In the records below, begin at the line containing "entries of the table are free. *)" and end at the line containing "the last element. *)"; quote every line in that span exactly, including both boundary lines, and no others.

Start of Block

Lemma namex_ok path parent name n :
  tab s0 [] None → 0 ∈ path → Forall (λ c, 0 ≤ c < 256) path → length name = Z.to_nat DIRSIZ → Forall (λ c, 0 ≤ c < 256) name →
  start_dir path n → live n →
  ∃ o name' s', namex path parent name s0 = Ok (o, name') s' ∧ reached s' o (target parent n (path_elems path)) ∧
    last_name parent (path_elems path) o name'.
Proof.
  intros Ht H0 Hby Hln Hnb Hst Hl. unfold namex. destruct path as [|c path]; [by apply elem_of_nil in H0|].
  erewrite bind_ok by reflexivity.
  assert (∃ (ip : nat) (s : kst), (if c =? SLASH then iget ROOTDEV ROOTINO else i <- curproc ;; p <- getp i ;; cwd <- in_range (p_cwd p) ;; idup cwd) s0 = Ok ip s ∧
    tab s [n] None ∧ at_entry s ip n) as (ip & s & E & HT & Ha).
  { unfold start_dir in Hst. cbn [head] in Hst. destruct (Z.eqb_spec c SLASH) as [-> |Hc].
    - rewrite decide_True in Hst by done. subst n. destruct (tab_iget s0 [] None ROOTINO Ht) as (j & s & E & HT & Hj & _); [done|cbn; lia|cbn; lia|done|].
      by exists j, s.
    - rewrite decide_False in Hst by congruence. destruct Hst as (p & cip & Hp & Hcwd & (x & Hx & Hr & Hd & Hn)).
      pose proof (in_txn_running _ _ _ _ _ _ _ (tb_txn _ _ _ Ht)) as Hrun. erewrite bind_ok by (apply curproc_ok, Hrun).
      erewrite bind_ok by (by apply getp_ok). rewrite Hcwd. erewrite bind_ok by reflexivity. unfold idup.
      erewrite bind_ok by (apply acquire_ok; rewrite (rn_held _ _ _ Hrun); apply not_elem_of_nil).
      erewrite bind_ok by (apply updi_ok; rsimpl; exact Hx). cbv beta. fold (one_more x).
      erewrite bind_ok by (apply (release_top Litable (held s0)); [by rsimpl|rewrite (rn_held _ _ _ Hrun); apply not_elem_of_nil]).
      exists cip, (s0 <| itable := <[cip := one_more x]> (itable s0) |>). split; [unfold ret; f_equal; rsimpl; kst_eq s0|].
      split; [by apply tab_idup; [..|cbn; lia]|]. pose proof (tab_ref s0 [] None cip x Ht Hx Hd) as Hb. cbn [length] in Hb.
      apply (at_entry_insert s0 cip x); [done| |by exists x]. intros _. unfold one_more. rsimpl. rewrite s32_small by lia. split_and!; [lia|done|done]. }
  erewrite bind_ok by exact E. by eapply namex_loop_ok.
Qed.

End Path.

(** ** Path resolution *)

(** In a transaction with a tree on the disk: the inode table agrees with the
    disk, no inode is locked, no reference count is near its bound and two
    entries of the table are free. *)
Record lookup_ready (i : nat) (pid st ops : Z) (bs : list Z) (s : kst) (live : Z → Prop) : Prop := {
  lr_table : tab i pid st ops bs s live s [] None;
  lr_tree : tree_ok s live;
  lr_room : (length bs < NBUF)%nat;
  lr_bound : ∀ n, total (itable s) ROOTDEV n < 2 ^ 31 - 4;
  lr_free : (2 ≤ free_entries (itable s))%nat
}.

(** C13: [namex] follows the elements of the path through the directories on the
    disk. It always returns: with the inode the walk reaches, unlocked and with
    exactly one reference more than before the call, or, when an element is
    missing or not in a directory, with nothing and every reference count as it
    was. For [nameiparent] it is the inode of the last directory, and [name] is
    the last element. *)
Theorem namex_correct `{HL : Layout, HW : Wakeups, HB : BlockDev, HBO : !BlockDevOk} i pid st ops bs s live path (parent : bool) name n :
  lookup_ready i pid st ops bs s live → 0 ∈ path → Forall (λ c, 0 ≤ c < 256) path →
  length name = Z.to_nat DIRSIZ → Forall (λ c, 0 ≤ c < 256) name → start_dir i s path n → live n →
  ∃ o name' s', namex path parent name s = Ok (o, name') s' ∧
    reached i pid st ops bs s live s' o (if parent then walk_parent s n (path_elems path) else walk_elems s n (path_elems path)) ∧
    last_name parent (path_elems path) o name'.
Proof.
  intros [Ht Htr Hro Hb Hf] H0 Hp Hl Hn Hs Hlv.
  exact (namex_ok i pid st ops bs s live Hro Htr Hb (tb_pos _ _ _ _ _ _ _ _ _ _ Ht) Hf path parent name n Ht H0 Hp Hl Hn Hs Hlv).
Qed.

(** ** A disk with a root directory that names itself and a file *)

Definition demo_inodes : list Z :=
  replicate 64 0 ++ [1; 0; 0; 0; 0; 0; 1; 0; 32; 0; 0; 0; 46] ++ replicate 51 0 ++ replicate 192 0 ++
  [2; 0; 0; 0; 0; 0; 1] ++ replicate 57 0 ++ replicate 640 0.
Definition demo_blocks : gmap Z (list Z) := {[ 33 := demo_inodes; 46 := demo_entries ++ replicate 992 0 ]}.
Definition path_boot : kst := fs_disk demo_blocks.
(** The path [/./sh]. *)
Definition demo_path : list Z := [47; 46; 47; 115; 104; 0].

#[local] Instance path_layout : Layout := Build_Layout 0x80020000 0x80010000 0x80009000 0 0 0 0 0.
#[local] Instance path_wakeups : Wakeups := 0%nat.
#[local] Instance path_disk : BlockDev := ram_disk.
#[local] Instance path_disk_ok : BlockDevOk := ram_disk_ok.

Lemma path_boot_inode n : 0 ≤ n < 16 → inode_of path_boot n = (load_dinode demo_inodes (DI_OFF n) inode0) <| i_dev := ROOTDEV |> <| i_inum := n |>.
Proof.
  intros Hn. unfold inode_of, dinode. change (sb path_boot) with demo_sb. unfold path_boot. rewrite fs_disk_blk.
  unfold IBLOCK, IPB. by rewrite Z.div_small.
Qed.

Lemma path_boot_holds : holds_demo path_boot (inode_of path_boot 1).
Proof. rewrite path_boot_inode by lia. split_and!; [unfold path_boot; by rewrite fs_disk_blk|reflexivity..]. Qed.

End of Block

EXPECTED ANSWER:
    entries of the table are free. *)
Record lookup_ready (i : nat) (pid st ops : Z) (bs : list Z) (s : kst) (live : Z → Prop) : Prop := {
  lr_table : tab i pid st ops bs s live s [] None;
  lr_tree : tree_ok s live;
  lr_room : (length bs < NBUF)%nat;
  lr_bound : ∀ n, total (itable s) ROOTDEV n < 2 ^ 31 - 4;
  lr_free : (2 ≤ free_entries (itable s))%nat
}.

(** C13: [namex] follows the elements of the path through the directories on the
    disk. It always returns: with the inode the walk reaches, unlocked and with
    exactly one reference more than before the call, or, when an element is
    missing or not in a directory, with nothing and every reference count as it
    was. For [nameiparent] it is the inode of the last directory, and [name] is
    the last element. *)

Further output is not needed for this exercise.